L’essai du NSABP B-17 confirme, avec un recul de 8 ans, un
taux de récidives locales de 26,8 % pour les patientes n’ayant
eu qu’une chirurgie exclusive et de 12,1 % pour celles ayant
eu une irradiation complémentaire, sans oublier que 50 % de
ces récidives locales sont invasives. Une récente analyse de
ces résultats vient d’être publiée dans le Journal of Clinical
Oncology de 1998 (16 : 441-52). Dans sa série personnelle,
Silverstein retrouve, après traitement conservateur (avec ou
sans radiothérapie), un taux global de récidives locales de
10 %, le recul médian et la répartition exacte entre les deux
bras n’étant pas précisés. Les facteurs prédictifs de rechute,
après analyse multifactorielle, sont les facteurs anatomopathologiques (définis par le grade nucléaire et la nécrose), l’étendue des marges et la taille tumorale (données utilisées dans
l’index pronostique de Van Nuys).
Par ailleurs, en ce qui concerne les carcinomes canalaires in
situ, trois autres essais sont en cours d’analyse : celui de
l’EORTC (1 010 patientes incluses), celui de la Grande-Bretagne (1 519 patientes) et celui de la Suède (900 patientes) ;
aucun résultat n’est encore disponible.
La cinquième session a été consacrée aux nouveautés
dans la chirurgie du cancer du sein, avec une place importante
faite aux nouvelles procédures de curage axillaire. M. BlichertToft (Copenhague) a rappelé son attachement à la dissection
axillaire à but de stadification et dans le cadre du contrôle
locorégional de la maladie.
Pour mémoire, la réalisation d’un curage incomplet est corrélée à une méconnaissance de l’envahissement variant de 5 à
43 % et à la survenue accrue de récidives ganglionnaires ainsi
qu’à une diminution de la survie (un curage bien fait doit
contenir au moins 10 ganglions prélevés).

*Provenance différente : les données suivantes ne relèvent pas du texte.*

(** * Busca sem informação (largura / profundidade) sobre o quebra-cabeça 3×3

    Shallow embedding of [busca_sem_com_informacao.py]: the classes [Nodo],
    [Busca] and [QuebraCabeca], followed by the properties proved of them. *)

From stdpp Require Import gmap strings list pretty sorting.
From Stdlib Require Import ZArith Lia.
Lemma incr_spec (K : nat) (J : matrix) (a b : nat) :
  square K J -> a < K -> b < K ->
  exists J', incr J a b = Ok J' /\ square K J' /\
    forall a' b', cellZ J' a' b'
      = (cellZ J a' b' + if bool_decide (a' = a /\ b' = b) then 1 else 0)%Z.
Proof.
  intros [HJ Hrows] Ha Hb. unfold incr, index.
  destruct (lookup_lt_is_Some_2 J a) as [r Hr]; [lia|]. rewrite Hr. simpl.
  pose proof Hrows as Hrows'.
  rewrite Forall_lookup in Hrows'. specialize (Hrows' a r Hr). simpl in Hrows'.
  destruct (lookup_lt_is_Some_2 r b) as [v Hv]; [lia|]. rewrite Hv. simpl.
  eexists. split; [done|]. split.
  - split; [by rewrite length_insert|].
    apply Forall_insert; [done|]. by rewrite length_insert.
  - intros a' b'. unfold cellZ, cell.
    destruct (decide (a' = a)) as [->|Hne].
    + rewrite list_lookup_insert_eq by lia. rewrite Hr.
      destruct (decide (b' = b)) as [->|Hneb].
      * rewrite list_lookup_insert_eq by lia. rewrite Hv.
        rewrite bool_decide_eq_true_2 by done. done.
      * rewrite list_lookup_insert_ne by done.
        rewrite bool_decide_eq_false_2 by tauto.
        destruct (r !! b'); simpl; lia.
    + rewrite list_lookup_insert_ne by done.
      rewrite bool_decide_eq_false_2 by tauto.
      destruct (J !! a') as [r'|]; simpl; [|done].
      destruct (r' !! b'); simpl; lia.
Qed.
(** The sample store with its pairings wiped gets the same answer. *)
Lemma matchups_outcome_reads_witness :
  fst (SaveDrawMatchups_post (Sample.on_round 2 Sample.swap_and_drop)
         (set_debateteams [] Sample.store0))
  = Ok (HttpResponse "ok").
Proof.
  destruct (@matchups_outcome_reads (ORM.BuiltinFunction "round")
              (Sample.on_round 2 Sample.swap_and_drop)
              (set_debateteams [] Sample.store0) Sample.store0 eq_refl eq_refl eq_refl)
    as [H _].
  unfold SaveDrawMatchups_post. rewrite H. reflexivity.
Defined.

(* ====================================================================== *)
(** ** Saving edited matchups: sending a form again *)
(* ====================================================================== *)

Lemma complete_condition q d a n :
  QueryDict.get q ("aff_" ++ Py.str_of_int d) = Some a ->
  QueryDict.get q ("neg_" ++ Py.str_of_int d) = Some n ->
  entry_complete q d
  = Py.truthy (Py.replace a "team_" "") && Py.truthy (Py.replace n "team_" "").
Proof. intros Ha Hn. unfold entry_complete. rewrite Ha, Hn. reflexivity. Qed.

(** A loop over complete entries leaves the debates table as it is. *)
Lemma first_loop_keeps_debates q ids : forall s s',
  for_each ids (edit_existing_debate q) s = (Ok tt, s') ->
  (forall d, In d ids -> entry_complete q d = true) ->
  same_debates_and_teams s s'.
Proof.
  induction ids as [|d0 ids IH]; intros s s' Hrun Hall.
  - inversion Hrun; subst. repeat split.
  - rewrite for_each_cons in Hrun.
    destruct (edit_existing_debate q d0 s) as [[[]|e] s1] eqn:E; [|discriminate].
    apply edit_existing_debate_ok in E.
    destruct E as [a [n [Ha [Hn [_ [_ [Ht [Hnext Hcase]]]]]]]].
    pose proof (Hall d0 (or_introl eq_refl)) as Hc.
    rewrite (@complete_condition q d0 a n Ha Hn) in Hc. rewrite Hc in Hcase.
    destruct Hcase as [ta [tn [_ [_ [_ [_ [Hd _]]]]]]].
    destruct (IH s1 s' Hrun) as [Hd' [Ht' Hn']].
    { intros d Hd0. apply Hall. right. exact Hd0. }
    repeat split; congruence.
Qed.

(** A debate that is there when a turn has gone through was there
    before: no turn makes a debate. *)
Lemma first_loop_makes_no_debate q ids : forall s s' d,
  for_each ids (edit_existing_debate q) s = (Ok tt, s') ->
  (debate_exists s' d = true -> debate_exists s d = true)
  /\ (In d ids -> debate_exists s d = true).
Proof.
  induction ids as [|d0 ids IH]; intros s s' d Hrun.
  - inversion Hrun; subst. split; [auto|intros []].
  - rewrite for_each_cons in Hrun.
    destruct (edit_existing_debate q d0 s) as [[[]|e] s1] eqn:E; [|discriminate].
    apply edit_existing_debate_ok in E.
    destruct E as [a [n [_ [_ [Hex [_ [_ [_ Hcase]]]]]]]].
    assert (Hback : debate_exists s1 d = true -> debate_exists s d = true).
    { unfold debate_exists.
      destruct (Py.truthy (Py.replace a "team_" "") && Py.truthy (Py.replace n "team_" "")).
      - destruct Hcase as [ta [tn [_ [_ [_ [_ [Hd _]]]]]]]. rewrite Hd. auto.
      - destruct Hcase as [Hd _]. rewrite Hd. intros H.
        apply existsb_exists in H. destruct H as [x [Hx Hid]].
        apply filter_In in Hx. apply existsb_exists. exists x. tauto. }
    destruct (IH s1 s' d Hrun) as [Hlater Hin].
    split; [auto|].
    intros [<-|Hd]; [exact Hex|auto].
Qed.

(** A form whose existing-debate entries all have both teams can be sent
    again after it went through: the second request goes through as well,
    leaves the debates as they are, and leaves every debate with the same
    teams in the same positions; only the keys of the rows are new. *)
Theorem matchups_resubmission req s resp s' ids :
  ids_with_prefix "debate_" (POST req) = Ok ids ->
  (forall d, In d ids -> entry_complete (POST req) d = true) ->
  SaveDrawMatchups_post req s = (Ok resp, s') ->
  exists s'',
    SaveDrawMatchups_post req s' = (Ok resp, s'')
    /\ debates s'' = debates s'
    /\ forall d, map pairing (debateteams_of s'' d) = map pairing (debateteams_of s' d).
Proof.
  intros Hids Hall Hrun.
  pose proof Hrun as Hrun1.
  apply SaveDrawMatchups_post_ok in Hrun1.
  destruct Hrun1 as [-> [ids1 [Hids1 Hloop1]]].
  rewrite Hids in Hids1. inversion Hids1; subst ids1. clear Hids1.
  destruct (@first_loop_keeps_debates (POST req) ids s s' Hloop1 Hall) as [Hd [Ht Hn]].
  destruct (@matchups_outcome_reads_aux (ORM.BuiltinFunction "round") req s' s)
    as [Hfst _]; [repeat split; congruence|].
  fold (SaveDrawMatchups_post req s') in Hfst. fold (SaveDrawMatchups_post req s) in Hfst.
  rewrite Hrun in Hfst. cbn [fst] in Hfst.
  destruct (SaveDrawMatchups_post req s') as [r2 s''] eqn:Hrun2. cbn [fst] in Hfst. subst r2.
  exists s''. split; [reflexivity|].
  pose proof Hrun2 as Hrun2'.
  apply SaveDrawMatchups_post_ok in Hrun2'.
  destruct Hrun2' as [_ [ids2 [Hids2 Hloop2]]].
  rewrite Hids in Hids2. inversion Hids2; subst ids2. clear Hids2.
  destruct (@first_loop_keeps_debates (POST req) ids s' s'' Hloop2 Hall) as [Hd2 _].
  split; [congruence|].
  intros d. destruct (in_dec Z.eq_dec d ids) as [Hin|Hout].
  - destruct (@first_loop_settles (POST req) (next_debateteam_id s) ids s s' Hloop1
                ltac:(lia)) as [Hset1 _].
    destruct (@first_loop_settles (POST req) (next_debateteam_id s') ids s' s'' Hloop2
                ltac:(lia)) as [Hset2 _].
    destruct (Hset1 d Hin) as [a [n [Ha [Hn1 H1]]]].
    destruct (Hset2 d Hin) as [a' [n' [Ha' [Hn' H2]]]].
    rewrite Ha in Ha'. rewrite Hn1 in Hn'. inversion Ha'; inversion Hn'; subst a' n'.
    pose proof (Hall d Hin) as Hc. rewrite (@complete_condition (POST req) d a n Ha Hn1) in Hc.
    rewrite Hc in H1, H2.
    destruct H1 as [ta [tn [i [j [Hpa [Hpn [_ [_ [_ [_ [_ Hrows1]]]]]]]]]]].
    destruct H2 as [ta' [tn' [i' [j' [Hpa' [Hpn' [_ [_ [_ [_ [_ Hrows2]]]]]]]]]]].
    rewrite Hrows1, Hrows2. simpl. unfold pairing. simpl. congruence.
  - destruct (@matchups_frame_aux req s' ids (Ok (HttpResponse "ok")) s'' Hids Hrun2)
      as [_ [_ Hrows]].
    destruct (Hrows d Hout) as [Hsame _]. rewrite Hsame. reflexivity.
Qed.
Lemma practice_unit_typed e i e' i' clicked prompt :
  preserves (typed_unit e i) (practice_unit e' i' clicked prompt).
Proof.
  intros w (Hp & Hr & Hc). split; [|split].
  - revert w Hp Hr Hc. intros w Hp _ _. revert w Hp.
    apply (practice_unit_preserves
             (fun st => st !! passage_key e i = None
                        \/ exists text, st !! passage_key e i = Some (VStr text))).
    + destruct (decide (passage_key e' i' = passage_key e i)) as [Heq|Hne].
      * apply passage_key_inj in Heq as [-> ->]. apply getOrGenerateContent_typed.
      * apply (preserves_outside (eq (passage_key e' i')) _ (passage_key e i)
                 (fun o => o = None \/ exists text, o = Some (VStr text)));
          [apply only_writes_getOrGenerateContent | exact Hne].
    + apply (preserves_outside (eq (reveal_key e' i')) _ (passage_key e i)
               (fun o => o = None \/ exists text, o = Some (VStr text)));
        [apply only_writes_reveal_gate|].
      intros H. symmetry in H. revert H. apply passage_reveal_key.
    + apply (preserves_outside (eq (chat_key e' i')) _ (passage_key e i)
               (fun o => o = None \/ exists text, o = Some (VStr text)));
        [apply only_writes_chat|].
      intros H. symmetry in H. revert H. apply passage_chat_key.
  - revert w Hr Hp Hc. intros w Hr _ _. revert w Hr.
    apply (practice_unit_preserves
             (fun st => st !! reveal_key e i = None
                        \/ exists flag, st !! reveal_key e i = Some (VBool flag))).
    + apply (preserves_outside (eq (passage_key e' i')) _ (reveal_key e i)
               (fun o => o = None \/ exists flag, o = Some (VBool flag)));
        [apply only_writes_getOrGenerateContent | apply passage_reveal_key].
    + destruct (decide (reveal_key e' i' = reveal_key e i)) as [Heq|Hne].
      * apply reveal_key_inj in Heq as [-> ->]. apply reveal_gate_typed.
      * apply (preserves_outside (eq (reveal_key e' i')) _ (reveal_key e i)
                 (fun o => o = None \/ exists flag, o = Some (VBool flag)));
          [apply only_writes_reveal_gate | exact Hne].
    + apply (preserves_outside (eq (chat_key e' i')) _ (reveal_key e i)
               (fun o => o = None \/ exists flag, o = Some (VBool flag)));
        [apply only_writes_chat|].
      intros H. symmetry in H. revert H. apply reveal_chat_key.
  - revert w Hc Hp Hr. intros w Hc _ _. revert w Hc.
    apply (practice_unit_keeps_transcript_property
             (fun o => o = None \/ exists entries, o = Some (VList entries))).
    + intros l msg _. right. eexists. reflexivity.
    + intros _. right. eexists. reflexivity.
Qed.

Lemma empty_world_well_typed : well_typed (session_state empty_world).
Proof.
  intros e i. unfold typed_unit. cbn [empty_world session_state].
  rewrite !lookup_empty. tauto.
Qed.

En regard, l’argumentaire de A. Costa a insisté sur la nouvelle
situation en cancérologie mammaire depuis le développement
du dépistage et la découverte d’un nombre important de
lésions infracliniques pT1a ou pT1b pour lesquelles le taux de
ganglions envahis est de l’ordre de 10 à 15 % seulement. Les
résultats de l’essai sur le ganglion sentinelle de Veronesi, cité
plus haut, sont rappelés.
À noter qu’il a été beaucoup question, dans cette session, de la
qualité de vie des patientes, mais qu’aucun commentaire n’a
été réalisé sur les modalités de découverte et les possibilités
thérapeutiques limitées des récidives axillaires, dont le pronostic et le retentissement psychologique sont redoutables.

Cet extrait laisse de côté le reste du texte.